In the listing that follows, the lines starting at the one containing "(** C9: a memory" and ending at the one containing "Success.isFailure (success v) = false) /\" are to be returned exactly, both boundary lines included, and no others.

____________________

Ltac step_hyphen H :=
  let c := fresh "c" in
  let E := fresh "E" in
  match type of H with
  | match ?s with EmptyString => _ | String _ _ => _ end = true =>
      destruct s as [|c ?]; [discriminate H|];
      destruct (charEq true "-" c) eqn:E; [|discriminate H];
      apply charEq_hyphen in E; subst c
  end.

Lemma matchItems_class n rest pre s :
  hexGroup n pre ->
  matchItems true (ClassRep hexRanges n :: rest) (pre +:+ s) =
  matchItems true rest s.
Proof. intros H. cbn [matchItems]. now rewrite (takeClass_hex_app _ _ _ H). Qed.

Lemma matchItems_hyphen rest s :
  matchItems true (Lit "-" :: rest) ("-" +:+ s) = matchItems true rest s.
Proof. reflexivity. Qed.

Lemma test_UUID_REGEX s : test UUID_REGEX s = true <-> uuidShaped s.
Proof.
  unfold test, UUID_REGEX; cbn [re_items re_ignoreCase]. split.
  - cbn [matchItems]. intros H.
    step_class H. step_hyphen H. step_class H. step_hyphen H.
    step_class H. step_hyphen H. step_class H. step_hyphen H.
    step_class H.
    match type of H with
    | match ?x with EmptyString => _ | String _ _ => _ end = true =>
        destruct x; [|discriminate H]
    end.
    exists g, g0, g1, g2, g3.
    split; [|tauto].
    now rewrite append_empty_r.
  - intros (a & b & c & d & e & -> & Ha & Hb & Hc & Hd & He).
    rewrite (matchItems_class _ _ _ _ Ha), matchItems_hyphen.
    rewrite (matchItems_class _ _ _ _ Hb), matchItems_hyphen.
    rewrite (matchItems_class _ _ _ _ Hc), matchItems_hyphen.
    rewrite (matchItems_class _ _ _ _ Hd), matchItems_hyphen.
    rewrite <- (append_empty_r e).
    now rewrite (matchItems_class _ _ _ _ He).
Qed.

(** C8: [asUUID] throws exactly on the empty string and on strings that are
    not of the 8-4-4-4-12 hexadecimal shape (either letter case); the error
    is [Error("Invalid UUID format: " + id)]; every other string is returned
    unchanged. *)
Theorem asUUID_fail_fast (s : string) :
  ((exists e, asUUID s = Throw e) <-> (s = "" \/ ~ uuidShaped s)) /\
  (forall e, asUUID s = Throw e ->
     e = Error ("Invalid UUID format: " +:+ s) /\
     String.prefix "Invalid UUID format" (err_message e) = true) /\
  (~ (s = "" \/ ~ uuidShaped s) -> asUUID s = Ok s).
Proof.
  unfold asUUID, truthy. rewrite negb_involutive.
  destruct (String.eqb s "") eqn:He; cbn [orb].
  - apply String.eqb_eq in He. subst s. repeat split.
    + intros _. now left.
    + intros _. eexists; reflexivity.
    + now inversion H.
    + now inversion H.
    + intros H. exfalso. apply H. now left.
  - apply String.eqb_neq in He.
    destruct (test UUID_REGEX s) eqn:Ht; cbn [negb].
    + apply test_UUID_REGEX in Ht. repeat split.
      * intros [e H]. discriminate H.
      * intros [H|H]; contradiction.
      * discriminate H.
      * discriminate H.
    + assert (Hn : ~ uuidShaped s).
      { intros H. apply test_UUID_REGEX in H. congruence. }
      repeat split.
      * intros _. now right.
      * intros _. eexists; reflexivity.
      * now inversion H.
      * now inversion H.
      * intros H. exfalso. apply H. now right.
Qed.

Example asUUID_lower :
  asUUID "123e4567-e89b-12d3-a456-426614174000" =
  Ok "123e4567-e89b-12d3-a456-426614174000".
Proof. reflexivity. Qed.

Example asUUID_upper :
  asUUID "123E4567-E89B-12D3-A456-426614174ABC" =
  Ok "123E4567-E89B-12D3-A456-426614174ABC".
Proof. reflexivity. Qed.

Example asUUID_short :
  asUUID "123e4567-e89b-12d3-a456-42661417400" =
  Throw (Error "Invalid UUID format: 123e4567-e89b-12d3-a456-42661417400").
Proof. reflexivity. Qed.

Example asUUID_g :
  asUUID "g23e4567-e89b-12d3-a456-426614174000" =
  Throw (Error "Invalid UUID format: g23e4567-e89b-12d3-a456-426614174000").
Proof. reflexivity. Qed.

Example asUUID_empty : asUUID "" = Throw (Error "Invalid UUID format: ").
Proof. reflexivity. Qed.

(** ** Message memories *)

Lemma wellTypedUUID_truthy (u : UUID) : wellTypedUUID u -> truthy u = true.
Proof. destruct u; [unfold wellTypedUUID; simpl; lia | reflexivity]. Qed.

(** C9: a memory built by [createMessageMemory] from parameters of the
    declared type passes [isMessageMemory]; its metadata type is
    [MemoryType.MESSAGE], and its scope is "private" when [agentId] is
    provided and "shared" when it is not. *)
Theorem createMessageMemory_isMessageMemory
  (now1 now2 : JsNumber) (params : MessageParams) :
  wellTypedParams params ->
  isMessageMemory (createMessageMemory now1 now2 params) = true /\
  (exists md,
     m_metadata (createMessageMemory now1 now2 params) = Some md /\
     md_type md = MemoryType_value MESSAGE /\
     md_scope md =
       Some (match p_agentId params with Some _ => private | None => shared end)).
Proof.
  intros [[txt Htxt] Hid]. split.
  - unfold isMessageMemory, createMessageMemory; cbn. now rewrite Htxt.
  - eexists. split; [reflexivity|]. split; [reflexivity|]. cbn.
    destruct (p_agentId params) as [a|] eqn:Ha; cbn; [|reflexivity].
    now rewrite (wellTypedUUID_truthy a (Hid a eq_refl)).
Qed.

Lemma sampleParams_wellTyped : wellTypedParams sampleParams.
Proof.
  split; [eexists; reflexivity|].
  intros a Ha. inversion Ha. unfold wellTypedUUID. simpl. lia.
Defined.

Lemma createMessageMemory_isMessageMemory_witness :
  wellTypedParams sampleParams /\
  isMessageMemory (createMessageMemory 1000%Z 1001%Z sampleParams) = true.
Proof.
  split; [exact sampleParams_wellTyped|].
  exact (proj1 (createMessageMemory_isMessageMemory 1000%Z 1001%Z sampleParams
                  sampleParams_wellTyped)).
Defined.

(** ** Result helpers *)

(** C10: the algebra of [success] and [failure]. *)
Theorem result_helpers_algebra {T U E F : Type}
  (v d : T) (f : T -> U) (e : E) (g : E -> F) :
  (Success.unwrapOr (success v) d = v /\
   Success.value (Success.map (success v) f) = f v /\
   Success.isSuccess (Success.map (success v) f) = true /\
   Success.isFailure (Success.map (success v) f) = false /\
   Success.isSuccess (success v) = true /\
   Success.isFailure (success v) = false) /\
  (Failure.unwrapOr (failure e) d = d /\
   Failure.error (Failure.mapError (failure e) g) = g e /\
   Failure.isFailure (Failure.mapError (failure e) g) = true /\
   Failure.isSuccess (Failure.mapError (failure e) g) = false /\
   Failure.isFailure (failure e) = true /\
   Failure.isSuccess (failure e) = false).
Proof. repeat split. Qed.

(** ** The TWITTER_POST worker *)


Lemma string_eqb_true (a b : string) : String.eqb a b = true <-> a = b.
Proof. apply String.eqb_eq. Qed.

Lemma string_eqb_false (a b : string) : String.eqb a b = false <-> a <> b.
Proof. apply String.eqb_neq. Qed.

Lemma execute_cancel (self : Worker) (w : World) :
  worker.execute self "cancel" w =
  (Ok tt,
   set_trace (fun t => t ++
     [ECallback (wk_callback self)
        (withTextActions (wk_responseContent self) "OK, I won't post it."
           ["TWITTER_POST_CANCELLED"])]) w).
Proof. reflexivity. Qed.

Lemma execute_invalid (self : Worker) (option : string) (w : World) :
  option <> "cancel" -> option <> "post" ->
  worker.execute self option w =
  (Ok tt,
   set_trace (fun t => t ++
     [ECallback (wk_callback self)
        (withTextActions (wk_responseContent self)
           "Bad choice. Should be 'post' or 'cancel'."
           ["TWITTER_POST_INVALID_OPTION"])]) w).
Proof.
  intros Hc Hp. unfold worker.execute.
  apply string_eqb_false in Hc. apply string_eqb_false in Hp.
  now rewrite Hc, Hp.
Qed.

(** The post path, as [obtainClient] followed by the send and the reply. *)
Lemma execute_post (self : Worker) (w : World) :
  worker.execute self "post" w =
  match obtainClient self w with
  | (Throw e, w1) => (Throw e, w1)
  | (Ok client, w1) =>
      let w2 := set_trace (fun t => t ++ [ESendTweet (wk_cleanTweet self)]) w1 in
      match tc_sendTweet client (wk_cleanTweet self) with
      | Throw e => (Throw e, w2)
      | Ok tweetId =>
          let username :=
            match wk_worldSettings self !! "TWITTER_USERNAME" with
            | Some st => set_value st
            | None => SVNull
            end in
          let tweetUrl :=
            "https://twitter.com/" +:+ SettingValue_toString username +:+
            "/status/" +:+ tweetId_toString tweetId in
          (Ok tt,
           set_trace (fun t => t ++
             [ECallback (wk_callback self)
                (mkContent (c_thought (wk_responseContent self))
                   (c_plan (wk_responseContent self)) (Some tweetUrl)
                   (c_actions (wk_responseContent self))
                   (c_providers (wk_responseContent self))
                   (c_source (wk_responseContent self)) (Some tweetUrl)
                   (c_inReplyTo (wk_responseContent self)) tweetId)]) w2)
      end
  end.
Proof.
  unfold worker.execute, obtainClient. cbn [String.eqb Ascii.eqb Bool.eqb negb].
  change (String.eqb "post" "cancel") with false.
  change (String.eqb "post" "post") with true. cbn [negb].
  unfold readSettingValue, bind, ret, throw.
  destruct (wk_worldSettings self !! "TWITTER_USERNAME") as [u|]; [|reflexivity].
  destruct (wk_worldSettings self !! "TWITTER_EMAIL") as [e|]; [|reflexivity].
  destruct (wk_worldSettings self !! "TWITTER_PASSWORD") as [pw|]; [|reflexivity].
  destruct (wk_worldSettings self !! "TWITTER_2FA_SECRET") as [sec|]; [|reflexivity].
  destruct (ensureTwitterClient _ _ w) as [[client|e0] w1]; [|reflexivity].
  unfold emit, modify, liftOutcome, callback, emit, modify. cbn.
  destruct (tc_sendTweet client (wk_cleanTweet self)); reflexivity.
Qed.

____________________

• **Exercise solution**
(** C9: a memory built by [createMessageMemory] from parameters of the
    declared type passes [isMessageMemory]; its metadata type is
    [MemoryType.MESSAGE], and its scope is "private" when [agentId] is
    provided and "shared" when it is not. *)
Theorem createMessageMemory_isMessageMemory
  (now1 now2 : JsNumber) (params : MessageParams) :
  wellTypedParams params ->
  isMessageMemory (createMessageMemory now1 now2 params) = true /\
  (exists md,
     m_metadata (createMessageMemory now1 now2 params) = Some md /\
     md_type md = MemoryType_value MESSAGE /\
     md_scope md =
       Some (match p_agentId params with Some _ => private | None => shared end)).
Proof.
  intros [[txt Htxt] Hid]. split.
  - unfold isMessageMemory, createMessageMemory; cbn. now rewrite Htxt.
  - eexists. split; [reflexivity|]. split; [reflexivity|]. cbn.
    destruct (p_agentId params) as [a|] eqn:Ha; cbn; [|reflexivity].
    now rewrite (wellTypedUUID_truthy a (Hid a eq_refl)).
Qed.

Lemma sampleParams_wellTyped : wellTypedParams sampleParams.
Proof.
  split; [eexists; reflexivity|].
  intros a Ha. inversion Ha. unfold wellTypedUUID. simpl. lia.
Defined.

Lemma createMessageMemory_isMessageMemory_witness :
  wellTypedParams sampleParams /\
  isMessageMemory (createMessageMemory 1000%Z 1001%Z sampleParams) = true.
Proof.
  split; [exact sampleParams_wellTyped|].
  exact (proj1 (createMessageMemory_isMessageMemory 1000%Z 1001%Z sampleParams
                  sampleParams_wellTyped)).
Defined.

(** ** Result helpers *)

(** C10: the algebra of [success] and [failure]. *)
Theorem result_helpers_algebra {T U E F : Type}
  (v d : T) (f : T -> U) (e : E) (g : E -> F) :
  (Success.unwrapOr (success v) d = v /\
   Success.value (Success.map (success v) f) = f v /\
   Success.isSuccess (Success.map (success v) f) = true /\
   Success.isFailure (Success.map (success v) f) = false /\
   Success.isSuccess (success v) = true /\
   Success.isFailure (success v) = false) /\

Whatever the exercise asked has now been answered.